Jeanne Ketola is the mother of three adopted children from Russia. She and her husband Chuck adopted two boys and a girl after being married for 26 years. The children were 8, 9, and 10 years old when they were brought to the United States. At first the children seemed to adjust well to their new culture and life style. However, their youngest son started to demonstrate behavioral issues. His oppositional behavior continued to escalate and when he was 13, was formally diagnosed with FASD, PTSD and ODD. For four years Jeanne and her husband diligently searched for ways to help their son.

Unfortunately, in 2006, his behaviors lead to legal troubles. Even with this discouragement, these difficulties guided Jeanne in a new direction. Faced with many hurdles to find a therapeutic setting for her son, she became passionately engaged as an advocate for those with FASD. After making hundreds of phone calls and interviewing dozens of professionals, she realized that even though awareness and diagnostic methods existed, very little was available in the area of treatment strategies.

She says, “In the state of Minnesota, much has been done to create awareness in preventing this horrific disability and a strong diagnostic network has been established. However, once the diagnosis is given, parents have very few options. It is a tragedy when you know what is wrong but no one can tell you what to do next. Even more tragic are kids who have this disability and don’t have anyone who can navigate through the system to advocate for them.”

“Through the course of this past year, I have seen the tremendous disconnects between social, education and justice systems. I have experienced a high level of incompetence among professionals who claim to understand FASD, but demonstrate a lack of knowledge in providing appropriate therapies or assistance. Also, I have traveled to several residential treatment facilities and reviewed programs for FASD adequacy in order to determine best practices.”

“My goal is to continue the quest for treatment strategies, influence policy changes at the Federal level, develop a roadmap to guide parents and ensure that treatment facilities that work with individuals with FASD meet certain proficiency requirements. I would also like the opportunity to redefine the many fragmented systems within the social, education and justice systems to better serve the needs of parents and children who have FASD.”

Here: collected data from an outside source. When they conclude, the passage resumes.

Lemma mem_concat_filter c p (ls : list str) :
  mem c (concat ls) = false -> mem c (concat (filter p ls)) = false.
Proof.
  rewrite !mem_false. intros H Hin. apply H.
  apply in_concat in Hin. destruct Hin as [l [Hl Hc]].
  apply filter_In in Hl. apply in_concat. exists l. tauto.
Qed.

(** * Record management: what each call does *)

Lemma lines_without_all hostname ls :
  lines_of hostname ls = [] -> lines_without hostname ls = ls.
Proof.
  unfold lines_of, lines_without. intros H.
  apply forallb_filter_id. apply forallb_forall. intros l Hl.
  destruct (startswith (hostname ++ L " ") l) eqn:E; [| reflexivity].
  assert (In l (filter (startswith (hostname ++ L " ")) ls)) as Hin.
  { apply filter_In. now split. }
  rewrite H in Hin. contradiction.
Qed.

Lemma lines_without_fewer hostname ls :
  lines_of hostname ls <> [] ->
  (length (lines_without hostname ls) =? length ls) = false.
Proof.
  unfold lines_of, lines_without. intros H.
  apply Nat.eqb_neq. intros Hlen.
  apply filter_length_forallb in Hlen. apply H.
  induction ls as [| l ls IH]; [reflexivity |].
  simpl in Hlen. apply andb_true_iff in Hlen. destruct Hlen as [Hl Hls].
  simpl. apply negb_true_iff in Hl. rewrite Hl. apply IH.
  - intros E. apply H. simpl. now rewrite Hl.
  - exact Hls.
Qed.

Lemma add_record_run args w :
  RecordManagement.add_record args w
  = (Return tt,
     added args (match zonefile w with Some old => old | None => [] end) w).
Proof.
  unfold RecordManagement.add_record, bind, append_text, print,
    CoreDNS.reload_coredns, added. simpl.
  destruct (zonefile w); reflexivity.
Qed.

Lemma delete_record_run args w :
  let hostname := strip (delete_hostname args) in
  RecordManagement.delete_record args w
  = if str_eqb hostname [] then
      (Return tt, printed (L "No hostname provided") w)
    else if existsb (str_eqb hostname) RecordManagement.forbidden then
      (Return tt, printed (L "Hostname is forbidden: " ++ hostname) w)
    else
      match text ZONE_FILE w with
      | None => (Raise FileNotFoundError, w)
      | Some data =>
          match lines_of hostname (readlines data) with
          | [] => (Return tt, printed (L "Record not found: " ++ hostname) w)
          | _ :: _ => (Return tt, deleted hostname data w)
          end
      end.
Proof.
  intros hostname. unfold RecordManagement.delete_record. fold hostname.
  destruct (str_eqb hostname []); [reflexivity |].
  destruct (existsb _ RecordManagement.forbidden); [reflexivity |].
  unfold bind, read_text, text, content, option_map.
  destruct (zonefile w) as [raw |]; [| reflexivity].
  cbv beta iota zeta.
  fold (lines_without hostname (readlines (universal_newlines raw))).
  destruct (lines_of hostname (readlines (universal_newlines raw))) eqn:E.
  - rewrite (lines_without_all _ _ E), Nat.eqb_refl. reflexivity.
  - rewrite lines_without_fewer; [reflexivity |]. rewrite E. discriminate.
Qed.

(** * Initialization guard *)

Lemma get_zone_from_hostname_frame host w :
  snd (Init.__get_zone_from_hostname__ host w) = w.
Proof.
  unfold Init.__get_zone_from_hostname__, bind, external.
  destruct (hostname_stdout host) as [out | e]; [| reflexivity].
  destruct (split "-" out) as [| x [| y [| z l]]]; reflexivity.
Qed.

Lemma get_zone_from_hostname_pair host w :
  Init.__get_zone_from_hostname__ host w
  = (result (Init.__get_zone_from_hostname__ host) w, w).
Proof.
  unfold result. rewrite <- (get_zone_from_hostname_frame host w) at 3.
  now destruct (Init.__get_zone_from_hostname__ host w).
Qed.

Jeanne takes her work seriously and participated as a parent advocate in the June, 2007 Hill Days in Washington DC. She volunteers as a speaker for the MOFAS (Minnesota Affiliate) Speaker’s Bureau, and as a member of the African American Task Force for MOFAS. She has recently been invited to serve on the Board of Directors for MOFAS.

In addition to her work as a mom, wife and advocate, Jeanne is a business consultant, author, speaker, trainer and system’s auditor in the area of ISO 9001, the International Standard for Quality Management Systems. She and her family reside in Minneapolis, Minnesota.